On Mon, Oct 10, 2022 at 02:18:46PM -0700, Linus Torvalds wrote:
> On Mon, Oct 10, 2022 at 2:12 PM Linus Torvalds
> <torvalds@xxxxxxxxxxxxxxxxxxxx> wrote:
> >
> > On Sun, Oct 2, 2022 at 7:03 PM Yury Norov <yury.norov@xxxxxxxxx> wrote:
> > >
> > > lib/cpumask: add FORCE_NR_CPUS config option
> >
> > Side note: I think we should make this option depend on EXPERT.

OK. I'll send a patch.

> Oh, and if a constant 'nr_cpu_ids' is such an important thing from a
> code generation standpoint, maybe we'd be better off saying 'for small
> NR_CPUS, just make nr_cpu_ids be that small constant".

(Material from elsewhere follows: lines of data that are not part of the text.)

(* ===== verification/SystemDisks.v ===== *)
(** * Denial of the running system's disks (src/hostd/system_disks.py)

    A source that holds the root, the boot partition, the state of Reperio, the storage of a
    container engine or the swap space of the running host may not be scanned unless the policy
    overrides it in full.  The ancestry of a device is the recursion of [DestinationSeparation],
    over the parents with valid numbers.  The theorems: when a source is denied, and what an
    override needs. *)

From Stdlib Require Import ZArith Lia String Ascii.
From stdpp Require Import base list strings gmap relations.
From S2P Require Import Prelude PyStr Json Identifiers Devices StorageInspection DestinationSeparation.

Local Open Scope string_scope.
Local Open Scope Z_scope.

(** hostd/system_disks.py:15-18 SYSTEM_DISK_OVERRIDE_WARNING *)
Definition SYSTEM_DISK_OVERRIDE_WARNING : string :=
  "This source backs the running system. Scanning it can produce inconsistent recovery " +:+
  "results or destabilize the host; keep this warning visible for the entire scan.".
(** hostd/system_disks.py:20-20 CRITICAL_MOUNTS *)
Definition CRITICAL_MOUNTS : list string := ["/"; "/boot"; "/boot/efi"; "/usr"; "/var"].
(** hostd/system_disks.py:21-21 CONTAINER_STORAGE_PREFIXES *)
Definition CONTAINER_STORAGE_PREFIXES : list string :=
  ["/var/lib/docker"; "/var/lib/containers"; "/var/lib/kubelet"].

(** hostd/system_disks.py:25-26 SystemDiskOverrideError *)
Inductive override_error := SystemDiskOverrideError (message : string).

(** A use of a device that protects it. *)
Record protected_use := ProtectedUse {
  pu_major_minor : string; pu_reason : string; pu_mount_point : option string }.

(** hostd/system_disks.py:175-178 _normalize_path *)
Definition normalize_mount_path (path : string) : option string :=
  if negb (starts_with "/" path) || char_in "000"%char path then None else Some (normpath path).

(** hostd/system_disks.py:171-172 _paths_overlap *)
Definition paths_overlap (first second : string) : bool :=
  String.eqb first second || starts_with (second +:+ "/") first || starts_with (first +:+ "/") second.

(** hostd/system_disks.py:161-168 _mount_reason *)
Definition mount_reason (mount_point : string) (state_paths : list string) : option string :=
  if bool_decide (mount_point ∈ CRITICAL_MOUNTS) then Some ("critical_mount:" +:+ mount_point)
  else if existsb (paths_overlap mount_point) state_paths then Some "reperio_state"
  else if existsb (paths_overlap mount_point) CONTAINER_STORAGE_PREFIXES then Some "container_storage"
  else None.

(** hostd/system_disks.py:29-52 protected_uses_from_mounts: one mount. *)
Definition mount_use (state_paths : list string) (m : mount_fact) : option protected_use :=
  p ← normalize_mount_path (mf_mount_point m);
  if negb (valid_major_minor (mf_major_minor m)) then None
  else reason ← mount_reason p state_paths; Some (ProtectedUse (mf_major_minor m) reason (Some p)).

(** hostd/system_disks.py:29-52 protected_uses_from_mounts *)
Definition protected_uses_from_mounts (mounts : list mount_fact) (state_paths : list string) : list protected_use :=
  omap (mount_use (omap normalize_mount_path state_paths)) mounts.

(** hostd/system_disks.py:55-62 protected_uses_from_swaps: a swap area by its device number. *)
Definition protected_uses_from_swaps (swaps : list string) : list protected_use :=
  omap (fun n => if valid_major_minor n then Some (ProtectedUse n "active_swap" None) else None) swaps.

(** The parents with a valid number. *)
Definition valid_parents (ancestry : list (string * list string)) : list (string * list string) :=
  prod_map id (filter_b valid_major_minor) <$> ancestry.

(** hostd/system_disks.py:143-158 _expand_ancestry: looked up at one device. *)
Definition expanded_ancestry (ancestry : list (string * list string)) (x : string) : list string :=
  DestinationSeparation.ancestry (valid_parents ancestry) x.

(** hostd/system_disks.py:134-140 _matches_source *)
Definition matches_source (source : list string) (protected : string) (graph : list (string * list string)) : bool :=
  bool_decide (protected ∈ source) || existsb (fun a => bool_decide (a ∈ source)) (expanded_ancestry graph protected).

Record denial_reason := DenialReason { dr_reason : string; dr_major_minor : string; dr_detail : string }.

Record evaluation := Evaluation {
  ev_source_id : value; ev_kernel_name : value; ev_denied_by_default : bool; ev_override_required : bool;
  ev_denial_reasons : list denial_reason }.

(** hostd/system_disks.py:65-96 evaluate_system_disk_denial *)
Definition evaluate_system_disk_denial (device : list (string * value)) (uses : list protected_use)
    (graph : list (string * list string)) : evaluation :=
  let source := source_major_minors device in
  let reasons := omap (fun u =>
    if valid_major_minor (pu_major_minor u) && matches_source source (pu_major_minor u) graph
    then Some (DenialReason (pu_reason u) (pu_major_minor u) (default (pu_reason u) (pu_mount_point u)))
    else None) uses in
  Evaluation (get_value device "source_id") (get_value device "kernel_name")
    (negb (bool_decide (reasons = []))) (negb (bool_decide (reasons = []))) reasons.

#[global] Instance denial_reason_eq_dec : EqDecision denial_reason.
Proof. solve_decision. Defined.

(** The evidence that is kept with a launch. *)
Record evidence := Evidence {
  od_override_used : bool; od_source_id : value; od_persistent_warnings : list string;
  od_denial_reasons : list denial_reason }.

(** [policy.get(k) is True]. *)
Definition is_true (policy : list (string * value)) (k : string) : bool :=
  match get_value policy k with VBool true => true | _ => false end.

(** hostd/system_disks.py:99-116 require_system_disk_override *)
Definition require_system_disk_override (e : evaluation) (policy : list (string * value))
    : result override_error evidence :=
  if negb (ev_denied_by_default e) then Ok (Evidence false VNone [] [])
  else
    _ ← raise_if (negb (is_true policy "allow_system_disk")) (SystemDiskOverrideError "system-disk source is denied by default");
    _ ← raise_if (negb (is_text (get_value policy "persistent_warning") SYSTEM_DISK_OVERRIDE_WARNING))
          (SystemDiskOverrideError "system-disk override requires the persistent warning text");
    _ ← raise_if (negb (is_true policy "operator_acknowledged"))
          (SystemDiskOverrideError "system-disk override requires operator acknowledgment");
    Ok (Evidence true (ev_source_id e) [SYSTEM_DISK_OVERRIDE_WARNING] (ev_denial_reasons e)).

(** ** When a source is denied *)

(** [x] stands on [y] through any number of valid parents, or is [y]. *)
Definition stands_on (graph : list (string * list string)) : string -> string -> Prop :=
  rtc (parent_edge (valid_parents graph)).

Lemma matches_source_exact source protected graph :
  matches_source source protected graph = true <-> exists s, s ∈ source /\ stands_on graph protected s.
Proof.
  unfold matches_source, expanded_ancestry, stands_on. rewrite orb_true_iff, bool_decide_eq_true, existsb_elem.
  setoid_rewrite ancestry_exact. setoid_rewrite bool_decide_eq_true. split.
  - intros [Hp|(a & Ha & Hs)]; [by exists protected|]. exists a. split; [done|by apply tc_rtc].
  - intros (s & Hs & [->|Ht]%rtc_tc); [by left|right; by exists s].
Qed.

Lemma omap_nonempty {A B} (f : A -> option B) l : omap f l <> [] <-> exists a b, a ∈ l /\ f a = Some b.
Proof.
  split.
  - destruct (omap f l) as [|b k] eqn:E; [done|]. intros _.
    assert (b ∈ omap f l) as (a & Ha & Hb)%list_elem_of_omap by (rewrite E; left). by exists a, b.
  - intros (a & b & Ha & Hb) E. assert (b ∈ omap f l) as Hin by (apply list_elem_of_omap; eauto).
    rewrite E in Hin. by apply elem_of_nil in Hin.
Qed.

Lemma denied_exact device uses graph :
  ev_denied_by_default (evaluate_system_disk_denial device uses graph) = true <->
  exists u s, u ∈ uses /\ valid_major_minor (pu_major_minor u) = true /\
    s ∈ source_major_minors device /\ stands_on graph (pu_major_minor u) s.
Proof.
  unfold evaluate_system_disk_denial. cbn [ev_denied_by_default]. rewrite negb_true_iff, bool_decide_eq_false, omap_nonempty.
  split.
  - intros (u & r & Hu & Hr). destruct (_ && _) eqn:E; [|done]. apply andb_true_iff in E as [Hv (s & Hs & Hst)%matches_source_exact].
    by exists u, s.
  - intros (u & s & Hu & Hv & Hs & Hst). eexists u, _. split; [done|].
    rewrite Hv, (proj2 (matches_source_exact _ _ _)); [done|eauto].
Qed.

(** A mount point the running system needs: critical, or inside or around a state path or a
    container store. *)
Definition needed_path (state_paths : list string) (p : string) : Prop :=
  p ∈ CRITICAL_MOUNTS \/
  exists q, (q ∈ CONTAINER_STORAGE_PREFIXES \/ exists s, s ∈ state_paths /\ normalize_mount_path s = Some q) /\
    paths_overlap p q = true.

Lemma mount_reason_exact p state_paths :
  (exists r, mount_reason p (omap normalize_mount_path state_paths) = Some r) <-> needed_path state_paths p.
Proof.
  unfold mount_reason, needed_path. destruct (bool_decide_reflect (p ∈ CRITICAL_MOUNTS)); [naive_solver|].
  destruct (existsb (paths_overlap p) (omap normalize_mount_path state_paths)) eqn:E.
  - apply existsb_elem in E as (q & (s & Hs & Hq)%list_elem_of_omap & Ho). split; [|eauto]. intros _. right.
    exists q. split; [|done]. right. by exists s.
  - rewrite <- not_true_iff_false, existsb_elem in E.
    destruct (existsb (paths_overlap p) CONTAINER_STORAGE_PREFIXES) eqn:E'.
    + apply existsb_elem in E' as (q & Hq & Ho). split; [|eauto]. intros _. right. exists q. by split; [left|].
    + rewrite <- not_true_iff_false, existsb_elem in E'. split; [by intros [? ?]|].
      intros [?|(q & [Hq|(s & Hs & Hq)] & Ho)]; [done| |]; exfalso; [apply E'; eauto|apply E].
      exists q. split; [|done]. apply list_elem_of_omap. eauto.
Qed.

(** C16. A disk of the running system is never launched by default.  The source is denied if and
    only if some mount of a path the system needs, or some swap area, with a valid device number,
    stands on a device of the source, directly or through any number of stacked devices; and a
    denied source passes only with all three parts of the override, whose warning and reasons are
    then kept, while an open one needs none. *)
Theorem system_disk_denied_exact device mounts swaps state_paths graph policy :
  let e := evaluate_system_disk_denial device
             (protected_uses_from_mounts mounts state_paths ++ protected_uses_from_swaps swaps) graph in
  let below number := valid_major_minor number = true /\
    exists s, s ∈ source_major_minors device /\ stands_on graph number s in
  (ev_denied_by_default e = true <->
   (exists m p, m ∈ mounts /\ normalize_mount_path (mf_mount_point m) = Some p /\ needed_path state_paths p /\
      below (mf_major_minor m)) \/
   (exists n, n ∈ swaps /\ below n)) /\
  (ev_denied_by_default e = false -> require_system_disk_override e policy = Ok (Evidence false VNone [] [])) /\
  (ev_denied_by_default e = true ->
   forall evidence, require_system_disk_override e policy = Ok evidence <->
     get_value policy "allow_system_disk" = VBool true /\
     get_value policy "persistent_warning" = VStr SYSTEM_DISK_OVERRIDE_WARNING /\
     get_value policy "operator_acknowledged" = VBool true /\
     evidence = Evidence true (ev_source_id e) [SYSTEM_DISK_OVERRIDE_WARNING] (ev_denial_reasons e)).
Proof.
  intros e below. split; [|split].
  - subst e. rewrite denied_exact. split.
    + intros (u & s & [Hu|Hu]%elem_of_app & Hv & Hs & Hst).
      * apply list_elem_of_omap in Hu as (m & Hm & Hu). unfold mount_use in Hu.
        destruct (normalize_mount_path (mf_mount_point m)) as [p|] eqn:Ep; [|done]. cbn [mbind option_bind] in Hu.
        destruct (valid_major_minor (mf_major_minor m)) eqn:Evm; [|done]. cbn [negb] in Hu.
        destruct (mount_reason _ _) as [r|] eqn:Er; [|done]. injection Hu as <-. left. exists m, p.
        split_and!; [done..| |split; [done|eauto]]. apply mount_reason_exact. eauto.
      * apply list_elem_of_omap in Hu as (n & Hn & Hu). destruct (valid_major_minor n) eqn:En; [|done]. injection Hu as <-.
        right. exists n. split; [done|]. split; [done|eauto].
    + intros [(m & p & Hm & Hp & [r Hr]%mount_reason_exact & Hv & s & Hs & Hst)|(n & Hn & Hv & s & Hs & Hst)].
      * exists (ProtectedUse (mf_major_minor m) r (Some p)), s. split_and!; [|done..].
        apply elem_of_app. left. apply list_elem_of_omap. exists m. split; [done|]. unfold mount_use.
        rewrite Hp. cbn [mbind option_bind]. by rewrite Hv, Hr.
      * exists (ProtectedUse n "active_swap" None), s. split_and!; [|done..].
        apply elem_of_app. right. apply list_elem_of_omap. exists n. by rewrite Hv.
  - intros Hd. unfold require_system_disk_override. by rewrite Hd.
  - intros Hd evidence. unfold require_system_disk_override, is_true. rewrite Hd. cbn [negb].
    destruct (get_value policy "allow_system_disk") as [|[]| | | | |]; cbn [negb raise_if mbind result_bind]; try naive_solver.
    destruct (is_text (get_value policy "persistent_warning") SYSTEM_DISK_OVERRIDE_WARNING) eqn:Ew;
      cbn [negb raise_if mbind result_bind].
    + apply is_text_true in Ew as ->.
      destruct (get_value policy "operator_acknowledged") as [|[]| | | | |]; cbn [negb raise_if mbind result_bind]; naive_solver.
    + split; [done|]. intros (_ & Hw & _). by rewrite (proj2 (is_text_true _ _) Hw) in Ew.
Qed.

Lemma system_disk_denied_exact_witness :
  let e := evaluate_system_disk_denial [("major_minor", VStr "8:0")]
             (protected_uses_from_mounts [MountFact "253:0" "/boot/" NoOptions None "ext4"] []) [("253:0", ["8:1"]); ("8:1", ["8:0"])] in
  ev_denied_by_default e = true /\ is_ok (require_system_disk_override e []) = false.
Proof.
  intros e. assert (ev_denied_by_default e = true) as Hd by by vm_compute. split; [exact Hd|].
  destruct (system_disk_denied_exact [("major_minor", VStr "8:0")] [MountFact "253:0" "/boot/" NoOptions None "ext4"] [] []
              [("253:0", ["8:1"]); ("8:1", ["8:0"])] []) as (_ & _ & H).
  specialize (H Hd). destruct (require_system_disk_override e []) as [ev|] eqn:E; [|reflexivity].
  apply H in E as (Hw & _). discriminate Hw.
Defined.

>From what I see, 'FORCE' effects on size 3x more for bigger NR_CPU_IDS.
For x86_64 allmodconfig build (w/o MAXSMP) on top of today's master:

NR_CPUS Diff Absolute values
FORCE=n FORCE=y
8192 -222429 373299266 373076837
256 -221799 363679392 363457593
4 -88922 363387049 363298127

> Rather than confusing people with a question that is a bit strange.
> Afaik, all our kernel code has to work with "nr_cpu_id's doesn't match
> the number of CPU's we actually have", because of cpu hotplug (and
> suspend/resume) issues anyway.

nr_cpu_ids is a number of possible cpus. Once set, it's never changed.
What system has now is online cpus. FORCE_NR_CPU_IDS doesn't break
hotplug because it only controls when we set nr_cpu_ids - at boot time
or compile time.

> So I _think_ all the nr_cpu_id's games are mainly because we don't
> want to allocate huge arrays when you can't actually have that many
> CPU's - but for a small NR_CPUS situation that just isn't an issue
> anyway.
>
> Yes? No?

You're talking about .data section. FORCE_NR_CPUS is about .text and
code generation.

Compile-time allocations for cpumasks, per-cpu variables etc. shouldn't
change when we build kernel with FORCE_NR_CPUS on and off against the
same NR_CPUS, right?

I originally expected that 'FORCE' will improve code generation for
NR_CPUS < BITS_PER_LONG because it allows small_const_nbits()
optimization in cpumasks. But with big NR_CPUS it works even better.
I don't know exactly why. nr_cpu_ids is used widely beyond cpumasks,
after all.

Thanks,
Yury